WHEN Patrick Dolan discovered his late grandfather’s Military Medal and a sheaf of photographs it shed light on the story of a ‘Band of Brothers’ from Yorkshire who fought together 100 years ago.
After finding the possessions in a box room at his grandmother’s house in Sheffield, Mr Dolan set about researching the story of Private Benjamin Smith and the fate of each of the 54 comrades he served alongside in the King’s Own Yorkshire Light Infantry.
He discovered that one third had died, five had deserted at some stage – including one who was ‘shot at dawn’ for desertion – and several more were discharged from the Army owing to wounds or sickness.
A century on, Mr Dolan has used his skills as a graphic designer to put together a book to help explain to his family what grandfather did in the war and what happened to his comrades.
“Of the 54 men of the part-time Special Reserve who joined the 2nd Battalion on the Western Front on November 11 1914, 17 died, which is a third.
“A number of them were in their thirties, but mostly they were still teenagers when they went to war. All were working class manual workers, the majority of the Sheffield men working in the steel related trades.”
Mr Dolan, who lives in Sheffield, is keen to put into perspective the statistic that “only” 12 per cent of those mobilised in the UK – around 700,000 – were killed.
Although that figure is correct, it does not reflect the reality faced by infantry regiments, he says.
“If you were frontline infantry, the losses were much more than 12 per cent. I tried to trace everybody who went from the Special Reserve to the theatre of war on November 11 1914. I discovered that 17 – one-third – died.”
Among the possessions left by his grandfather was a Military Medal awarded for “gallantry and devotion to duty” between November 16-19 1916.
Private Smith, a despatch rider, carried messages day and night over ground which was continuously shelled. The recommendation for the medal, signed by a Lieutenant Colonel, reads: “He passed several times through the barrage fire. Other runners became exhausted and he did more than his share of work.
“He showed very great keenness, energy and bravery.”
Mr Dolan discovered that his grandfather kept photographs of 11 wartime comrades.
These include William Tompkins, who died of wounds after Passchendaele and served in the same unit as Private Smith; Albert Cooksey, from Barnsley, who died during an attack in December 1917; and photos of two men of the 11th (Lonsdale) Battalion of the Border Regiment: Stanley Nicholson, of Winton, Kirkby Stephen, who survived the war, and Ernest Cameron McIntosh, a dentist who won the Military Medal on the same day as Private Smith and was reported killed that very day.

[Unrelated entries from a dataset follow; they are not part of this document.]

(** [type.businessType === businessType] *)
Definition businessTypeIs (type : ProjectTypeConfig) (businessType : string) : bool :=
  match pt_businessType type with
  | Some b => String.eqb b businessType
  | None => false
  end.

(** [Object.values(allTypes).filter(...)].  The array is given in the
    enumeration order of the finite map; the key order of the object is not
    modelled. *)
Definition getProjectsByBusinessType (m : ProjectTypeManager) (businessType : string)
  : list ProjectTypeConfig :=
  List.filter (fun type => businessTypeIs type businessType)
    (map snd (map_to_list (Registry.getAllProjectTypes m))).

(** [exportConfiguration()]; [now] is [new Date().toISOString()]. *)
Definition exportConfiguration (now : string) (m : ProjectTypeManager)
  : ExportedConfiguration :=
  {| exp_default := DEFAULT_PROJECT_TYPES;
     exp_custom := customTypes m;
     exp_exportDate := now |}.

(** [JSON.parse(JSON.stringify(config))] on the modelled properties of a
    configuration: only declared defaults can change (see
    [Registry.cloneDefault]). *)
Definition jsonConfig (config : ProjectTypeConfig) : ProjectTypeConfig :=
  {| pt_id := pt_id config;
     pt_name := pt_name config;
     pt_description := pt_description config;
     pt_businessType := pt_businessType config;
     pt_categories := option_map Registry.cloneCategories (pt_categories config) |}.

(** The export of the form ([src/unnamed/part_002], [exportConfiguration]):
    the downloaded file holds [JSON.stringify(config, null, 2)]; this is
    what parsing that file gives back. *)
Definition exportFile (now : string) (m : ProjectTypeManager) : ExportedConfiguration :=
  let config := exportConfiguration now m in
  {| exp_default := jsonConfig <$> exp_default config;
     exp_custom := jsonConfig <$> exp_custom config;
     exp_exportDate := exp_exportDate config |}.

(** The import of the form ([importConfiguration] of the same file): the
    parsed file is handed to the registry, which reads its [custom]. *)
Definition importFile (file : ExportedConfiguration) : Registry.M unit :=
  Registry.importConfiguration {| custom := Some (exp_custom file) |}.

End Catalogue.

(* ===================================================================== *)
(** ** More of the engine ([src/unnamed/part_001]) *)
(* ===================================================================== *)

(** [breakdown.peak] and [breakdown.offPeak]. *)
Record SlotBreakdown := {
  sb_hours : prim;
  sb_rate : prim;
  sb_utilization : prim;
  sb_totalHours : float64;
  sb_utilizedHours : float64;
  sb_revenue : float64
}.

(** An entry of [breakdown.memberships]. *)
Record TierBreakdown := {
  tb_members : prim;
  tb_fee : prim;
  tb_revenue : float64
}.

(** [breakdown.rental]. *)
Record RentalBreakdown := {
  rb_monthlyRent : prim;
  rb_occupancyRate : prim;
  rb_annualRentIncrease : prim;
  rb_effectiveAnnualRent : float64;
  rb_adjustedForIncrease : float64;
  rb_otherIncome : prim;
  rb_totalRevenue : float64
}.

(** [breakdown.benefits]. *)
Record BenefitsBreakdown := {
  bb_annualCostSavings : prim;
  bb_annualRevenueIncrease : prim;
  bb_implementationMonths : prim;
  bb_rampUpMonths : prim;
  bb_totalBenefits : float64;
  bb_firstYearBenefits : float64;
  bb_efficiencyGains : prim;
  bb_qualityImprovement : prim
}.

(** The object [calculateRevenueBreakdown] returns: empty, or with the
    properties of one of its four branches. *)
Inductive RevenueBreakdown :=
| NoDetail
| PadelDetail (peak offPeak : SlotBreakdown)
| GymDetail (weekly monthly annual : TierBreakdown)
| RentalDetail (rental : RentalBreakdown)
| BenefitsDetail (benefits : BenefitsBreakdown).

(** A row of [generateCashFlow]. *)
Record CashFlowRow := {
  cf_month : float64;
  cf_opening : float64;
  cf_inflow : float64;
  cf_outflow : float64;
  cf_netFlow : float64;
  cf_closing : float64
}.

Module Report.

Local Open Scope js_scope.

Mr Dolan’s research uncovered the story of Sheffield man Private George Roe, who joined the KOYLI in Belgium on the same day as Private Smith.
The Battalion war diary’s brutally succinct entry for June 10 1915 states: “Quiet day...Pvt Roe 2/KOYLI was shot for desertion by firing party of Royal West Kents at 5am.”
He was shot although a witness had told his court martial: “(Roe) came up to me and asked if I was a policeman.
“He told me that he had lost his way and had been wandering about for two days.”
Discovering such stories can make difficult reading, says Mr Dolan.
“Going through these people’s stories can be emotional. When you look through the medal rolls the number KIA (Killed in Action) is staggering and depressing because they were all so young.
“When I look at my grandfather’s war record, it is remarkable he survived four years.”